Elle avait alors initié les démarches pour atteindre cet objectif, assistant avec enthousiasme à toutes les séances d’informations, se pliant avec docilité à tous les tests et remplissant des pages et des pages de formulaires sans aucune impatience. Quand le dossier du petit Thomas lui avait été proposé, elle avait eu un coup de cœur. Elle avait tout de suite aimé le garçon aux cheveux bruns et la mine renfrognée sur la photo. La mère, aux prises avec des problèmes de consommation, venait de recevoir une sentence de prison après avoir agressé un voisin. Le père était inconnu. L’enfant, âgé de 4 ans, présentait des signes d’agressivité et souffrait de terreurs nocturnes. Il entretenait une passion pour les Mr Freeze et les dinosaures. Il avait d’abord été placé en foyer d’accueil mais plusieurs incidents étaient survenus avec d’autres enfants. On avait pensé que le confier à une famille sans enfant pouvait l’aider dans cette transition de vie. Les formateurs avertissaient les futures familles d’accueil des difficultés d’adaptation. De la patience infinie nécessaire et de l’immense compréhension qu’il fallait déployer dans les premières semaines. Sophie avait écouté mais elle était persuadée que tout irait bien. L’amour suffirait.

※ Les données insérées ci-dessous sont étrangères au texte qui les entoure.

(** ** The operations *)

Lemma Admit_foreign data off now l t s r t' s' :
  Admit data off now l t s = Some (r, t', s') → result_in any (λ e, e ≠ errDisconnect) r.
Proof.
  intros H. unfold Admit in H. repeat case_match; simplify_eq/=; try exact I; intros E; discriminate E.
Qed.

Lemma enqueue_foreign c w : err_in (λ e, e ≠ errDisconnect) (enqueue c w).1.
Proof. unfold enqueue. repeat case_match; try apply err_in_None; apply err_in_Some; intros E; discriminate E. Qed.

Lemma encodeRemainingLength_foreign n : foreign_result (encodeRemainingLength n).
Proof. unfold encodeRemainingLength. destruct (_ || _)%bool; intros E; discriminate E. Qed.

Lemma validateTopicName_foreign name : foreign (validateTopicName name).
Proof. unfold validateTopicName, validateUTF8String. repeat case_match; simplify_eq/=; intros E; discriminate E. Qed.

(** The encoder that [New] sets. *)
Lemma EncodePublish_foreign pub : foreign_result (EncodePublish pub).
Proof.
  unfold EncodePublish. do 3 (case_match; [intros E; discriminate E|]). pose proof (validateTopicName_foreign (pub_Topic pub)) as Ht.
  destruct (validateTopicName _) as [err|]; [intros [= ->]; by apply Ht|]. cbv zeta.
  case_match; [intros E; discriminate E|]. match goal with |- context [encodeRemainingLength ?n] =>
    pose proof (encodeRemainingLength_foreign n) as Hn; destruct (encodeRemainingLength n) as [l|err] end.
  - intros E. discriminate E.
  - intros [= ->]. by apply Hn.
Qed.

Lemma Encode_foreign pkt : foreign_result (Encode pkt).
Proof.
  destruct pkt; try (intros E; discriminate E); simpl.
  - unfold encodePubAck. case_match; intros E; discriminate E.
  - unfold encodeSubAck. destruct (_ <? _); [intros E; discriminate E|]. simpl.
    pose proof (encodeRemainingLength_foreign (2 + len (sa_ReturnCodes p))) as Hn.
    destruct (encodeRemainingLength _) as [l|err]; [intros E; discriminate E|intros [= ->]; by apply Hn].
Qed.

Lemma foreign_in {A} (r : result A) : foreign_result r → result_in any (λ e, e ≠ errDisconnect) r.
Proof. intros Hr. destruct r as [a|e]; [exact I|]. intros ->. by apply Hr. Qed.

Lemma newPublishTemplate_foreign encodeFn pub :
  (∀ p, foreign_result (encodeFn p)) → foreign_result (newPublishTemplate encodeFn pub).
Proof.
  intros He. unfold newPublishTemplate. destruct (negb _); [intros E; discriminate E|].
  destruct (encodeFn _) as [raw|err] eqn:E1; simpl; [intros E; discriminate E|].
  intros [= ->]. by eapply He.
Qed.

(** The settings stay, and no handler but that of DISCONNECT gives [errDisconnect]. *)
Definition same_settings (s s' : Server) : Prop := settings s' = settings s.

#[export] Instance same_settings_preorder : PreOrder same_settings.
Proof. split; [intros s; reflexivity|]. intros s1 s2 s3 H12 H23. unfold same_settings in *. congruence. Qed.

Definition encodes (s : Server) : Prop := encoder_ok (settings s).

Lemma same_encodes {A} (m : action A) Q :
  (∀ s a s', m s = Some (a, s') → same_settings s s' ∧ Q a) → triple encodes same_settings Q m.
Proof.
  intros Hm s a s' He H. destruct (Hm s a s' H) as [Es Ha]. split; [|done]. unfold encodes. by rewrite Es.
Qed.

Lemma client_settings {A} (f : Client → A * Client) cli Q :
  (∀ c, Q (f c).1) → triple encodes same_settings Q (on_client f cli).
Proof.
  intros Hf. apply same_encodes. intros s a s'. unfold on_client. destruct (srv_conns s !! cli) as [c|]; simpl; [|discriminate].
  specialize (Hf c). destruct (f c) as [a' c']. intros E. injection E as <- <-. split; [reflexivity|exact Hf].
Qed.

Lemma session_settings {A} (f : method A) p (Q : A → Prop) :
  (∀ l t s a t' s', f l t s = Some (a, t', s') → Q a) → triple encodes same_settings Q (on_session f p).
Proof.
  intros Hf. apply same_encodes. intros s a s' (st & st' & t' & _ & H & ->)%on_session_inv.
  split; [reflexivity|]. by eapply Hf.
Qed.

Lemma foreign_handling cli :
  Handling encodes same_settings any any any (λ e, e ≠ errDisconnect) cli.
Proof.
  split.
  - intros A f p _. by apply session_settings.
  - intros t now p _. apply session_settings. apply Admit_foreign.
  - intros w _. apply client_settings. intros c. apply enqueue_foreign.
  - intros s id p cli' data err s' He _ _ H.
    destruct (client_settings (λ c, enqueue c (mkWrite data None 0)) cli' any ltac:(done) s err s' He H) as (? & ? & _).
    done.
  - intros cli'. by apply client_settings.
  - by apply client_settings.
  - intros f _. apply same_encodes. intros s a s' E. injection E as _ <-. split; [reflexivity|exact I].
  - intros s s' b _ He' _ _. split; [exact He'|reflexivity].
  - apply same_encodes. intros s a s' E. injection E as _ <-. split; [reflexivity|exact I].
  - intros s f _. apply Forall_forall. intros pub _. exact I.
  - intros s pub q He _ _. apply foreign_in, He.
  - intros s pub q He _. apply foreign_in, newPublishTemplate_foreign, He.
  - intros pkt _. apply foreign_in, Encode_foreign.
  - intros E. discriminate E.
  - intros msg E. discriminate E.
Qed.

(** The handler of a packet gives [errDisconnect] only for DISCONNECT. *)
Lemma handlePacket_foreign cli sess pkt e s out s' :
  encoder_ok (settings s) → packet_accepted pkt → foreign (env_written e) →
  handlePacket cli sess pkt e s = Some (out, s') → out = Handled (Some errDisconnect) ↔ pkt = PDisconnect.
Proof.
  intros He Hpkt Hw H.
  assert (Hor : pkt = PDisconnect ∨ (∃ id, pkt = PPubAck id) ∨ pkt ≠ PDisconnect ∧ ∀ id, pkt ≠ PPubAck id)
    by (destruct pkt; auto; right; try (right; split; discriminate); left; by eexists).
  destruct Hor as [->|[[id ->]|[Hd Ha]]].
  - injection H as <- _. done.
  - apply bind_inv in H as (err & s1 & H & E). injection E as <- _.
    apply bind_inv in H as (u & s2 & _ & E). injection E as <- _. split; discriminate.
  - destruct (handlePacket_triple (foreign_handling cli) sess pkt e Hpkt ltac:(done) Hd Ha ltac:(intros e' Ew ->; by apply Hw) s out s' He H)
      as (_ & _ & Herr).
    split; [|done]. intros ->. by destruct (Herr errDisconnect eq_refl).
Qed.

Lemma handleSubscribe_retained_foreign cli sess p codes written clock s err s' :
  encoder_ok (settings s) → Forall code_ok codes → foreign written →
  handleSubscribe_retained cli sess p codes written clock s = Some (err, s') → err ≠ Some errDisconnect.
Proof.
  intros He Hcodes Hw H ->.
  destruct (handleSubscribe_retained_triple (foreign_handling cli) sess p codes written clock Hcodes
    ltac:(intros e' Ew ->; by apply Hw) s _ s' He H) as (_ & _ & Herr).
  by destruct (Herr errDisconnect eq_refl).
Qed.

(** * Leaving *)

(** The handler of a connection that is in [serve]. *)
Definition serving (ph : phase) : option handler :=
  match ph with Serving h _ _ | Subscribing h _ _ _ _ => Some h | _ => None end.

(** The packet that [serve] read last is DISCONNECT, when it makes the step [i]: it
    reads it in that step, unless it is in the handler of a SUBSCRIBE. *)
Definition disconnects (i : input) (ph : phase) (limit : Z) : bool :=
  match i, ph with
  | IServe cancelled _, Serving h _ _ =>
      negb cancelled
      && match DecodeWithLimit (h_reader h) limit with Ok (PDisconnect, _) => true | _ => false end
  | _, _ => false
  end.

(** What waiting for the write of an answer gives is not [errDisconnect]. *)
Definition foreign_input (i : input) : Prop :=
  match i with IServe _ e => foreign (env_written e) | ISubAck written _ => foreign written | _ => True end.

Lemma after_packet_leaves h o co err h' o' co' clean :
  after_packet h o co err = Leaving h' o' co' clean → h' = h ∧ clean = bool_decide (err = Some errDisconnect).
Proof.
  destruct err as [err|]; [|discriminate]. intros E. injection E as <- _ _ <-. split; [reflexivity|].
  apply bool_decide_ext. split; [by intros ->|congruence].
Qed.

Lemma do_serve_leaves cancelled e h o co s h' o' co' clean s' :
  encoder_ok (settings s) → foreign (env_written e) →
  Forall is_byte (rd_data (h_reader h)) → 0 < maxPacketSize (settings s) <= MaxPacketSize →
  do_serve cancelled e h o co s = Some (Leaving h' o' co' clean, s') →
  h_connect h' = h_connect h ∧ clean = disconnects (IServe cancelled e) (Serving h o co) (maxPacketSize (settings s)).
Proof.
  intros He Hw Hb Hmax. unfold do_serve, disconnects. destruct cancelled.
  { intros E. injection E as <- _ _ <- _. split; reflexivity. }
  intros (limit & s1 & E1 & H)%bind_inv. injection E1 as <- <-. cbn [negb andb].
  destruct (DecodeWithLimit _ _) as [[pkt r]|err] eqn:Hdec.
  2: { injection H as <- _ _ <- _. split; reflexivity. }
  apply bind_inv in H as (sess & s1 & H1 & H). apply bind_inv in H as (out & s2 & H2 & H).
  assert (Es : settings s1 = settings s).
  { unfold owner_session in H1. destruct (srv_owners s !! o); simpl in H1; [|discriminate H1]. injection H1 as _ <-. reflexivity. }
  assert (He1 : encoder_ok (settings s1)) by (rewrite Es; exact He).
  apply (proj1 (decode_exact _ _ _ _ Hb Hmax)) in Hdec as (data & Hpkt & _).
  pose proof (handlePacket_foreign (h_client h) sess pkt e s1 out s2 He1 Hpkt Hw H2) as Hiff.
  injection H as H _. destruct out as [err|p codes]; [|discriminate H].
  apply after_packet_leaves in H as [-> ->]. split; [reflexivity|].
  destruct (decide (err = Some errDisconnect)) as [->|Hne].
  - by rewrite (proj1 Hiff eq_refl).
  - rewrite bool_decide_false by exact Hne. destruct pkt; try reflexivity.
    destruct Hne. pose proof (proj2 Hiff eq_refl) as E. by injection E.
Qed.

Lemma do_subscribed_leaves written clock h o co p codes s h' o' co' clean s' :
  encoder_ok (settings s) → Forall code_ok codes → foreign written →
  do_subscribed written clock h o co p codes s = Some (Leaving h' o' co' clean, s') → h' = h ∧ clean = false.
Proof.
  intros He Hcodes Hw (sess & s1 & H1 & H)%bind_inv. apply bind_inv in H as (err & s2 & H2 & E). injection E as E _.
  assert (s1 = s) as ->.
  { unfold owner_session in H1. destruct (srv_owners s !! o); simpl in H1; [|discriminate H1]. by injection H1 as _ <-. }
  apply after_packet_leaves in E as [-> ->]. split; [reflexivity|].
  apply bool_decide_eq_false_2. by eapply handleSubscribe_retained_foreign.
Qed.

(** A step with which [serve] returns. *)
Lemma serve_returns kdf n sys conn ph h i act h' o' co' clean s' :
  sys_ok n sys → encoder_ok (settings (sys_server sys)) → foreign_input i →
  sys_handlers sys !! conn = Some ph → serving ph = Some h → phase_step kdf conn i ph = Some act →
  act (sys_server sys) = Some (Leaving h' o' co' clean, s') →
  h_connect h' = h_connect h ∧ clean = disconnects i ph (maxPacketSize (settings (sys_server sys)))
  ∧ sys_enabled kdf (EvHandler conn i) sys = true.
Proof.
  intros Hok He Hw Hph Hserv Hact Hrun.
  assert (Hen : input_ready i ph (sys_server sys) = true → sys_enabled kdf (EvHandler conn i) sys = true).
  { intros Hready. cbn [sys_enabled]. by rewrite Hph, Hready, bool_decide_true by (by eexists). }
  assert (Hco : ∀ (m : action consumer) s0,
    (co ← m; mret (set_consumer co ph)) s0 ≠ Some (Leaving h' o' co' clean, s')).
  { intros m s0 (co & s2 & _ & E)%bind_inv. injection E as E _. destruct ph; discriminate. }
  destruct ph as [| | | | | |h0 o co|h0 o co p codes| | | |]; try discriminate Hserv; injection Hserv as ->;
    destruct i as [?|? ? ? ? ?|? ? ? ?|?|?|? ?|? ?|? ?|?|?| |b|w|w]; try discriminate Hact.
  - injection Hact as <-. destruct (proj1 (po_view _ _ (sy_phases _ _ Hok conn _ Hph) h (Some o) co eq_refl)) as [Hb _].
    destruct (do_serve_leaves _ _ h o co _ h' o' co' clean s' He Hw Hb (sy_packets _ _ Hok) Hrun) as [? ?].
    split_and!; [done|done|]. by apply Hen.
  - cbn in Hact. destruct co; try discriminate Hact. injection Hact as <-.
    apply bind_inv in Hrun as (sess & s1 & _ & Hrun). by destruct (Hco _ _ Hrun).
  - cbn in Hact. destruct co; try discriminate Hact. injection Hact as <-. by destruct (Hco _ _ Hrun).
  - cbn in Hact. destruct co; try discriminate Hact. injection Hact as <-.
    apply bind_inv in Hrun as (sess & s1 & _ & Hrun). by destruct (Hco _ _ Hrun).
  - injection Hact as <-. pose proof (po_waiting _ _ (sy_phases _ _ Hok conn _ Hph)) as Hcodes.
    destruct (do_subscribed_leaves _ _ h o co p codes _ h' o' co' clean s' He Hcodes Hw Hrun) as [-> ->].
    split_and!; [done|done|]. by apply Hen.
  - cbn in Hact. destruct co; try discriminate Hact. injection Hact as <-.
    apply bind_inv in Hrun as (sess & s1 & _ & Hrun). by destruct (Hco _ _ Hrun).
  - cbn in Hact. destruct co; try discriminate Hact. injection Hact as <-. by destruct (Hco _ _ Hrun).
  - cbn in Hact. destruct co; try discriminate Hact. injection Hact as <-.
    apply bind_inv in Hrun as (sess & s1 & _ & Hrun). by destruct (Hco _ _ Hrun).
Qed.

Dès les premiers instants, elle avait réalisé qu’elle avait sous-estimé l’ampleur de la tâche. Elle était si heureuse de l’accueillir; lui, tellement en colère d’être là. Elle avait rêvé de le rencontrer, de l’aimer… de le sauver. Lui rêvait du retour de sa mère. Le petit garçon l’avait repoussée d’emblée. À des kilomètres émotifs un de l’autre, la rencontre entre Sophie et Thomas ne s’était pas du tout déroulée comme elle l’avait tant de fois imaginée. Et elle en avait envisagé des scénarios! Fébrile, elle avait tout planifié : la rencontre, l’arrêt à la crèmerie, la découverte de la maison. Rien de tout cela n’était arrivé. Thomas avait démontré une fermeture complète. Dès que l’intervenante l’avait accompagné, l’enfant avait évité le regard de Sophie en serrant un toutou en forme de tricératops contre lui. Il avait refusé de la saluer et était déterminé à ignorer son existence. Lorsque Sophie lui a dévoilé la chambre qu’elle avait préparée avec tant d’attention, l’enfant s’était évertué à tout détruire en criant. Le garçon était méfiant, rempli de rage, et bien décidé à en faire baver à cette femme qui lui était imposée. Sophie ne s’était pas laissée décontenancer. Elle avait opté pour lui donner de l’espace.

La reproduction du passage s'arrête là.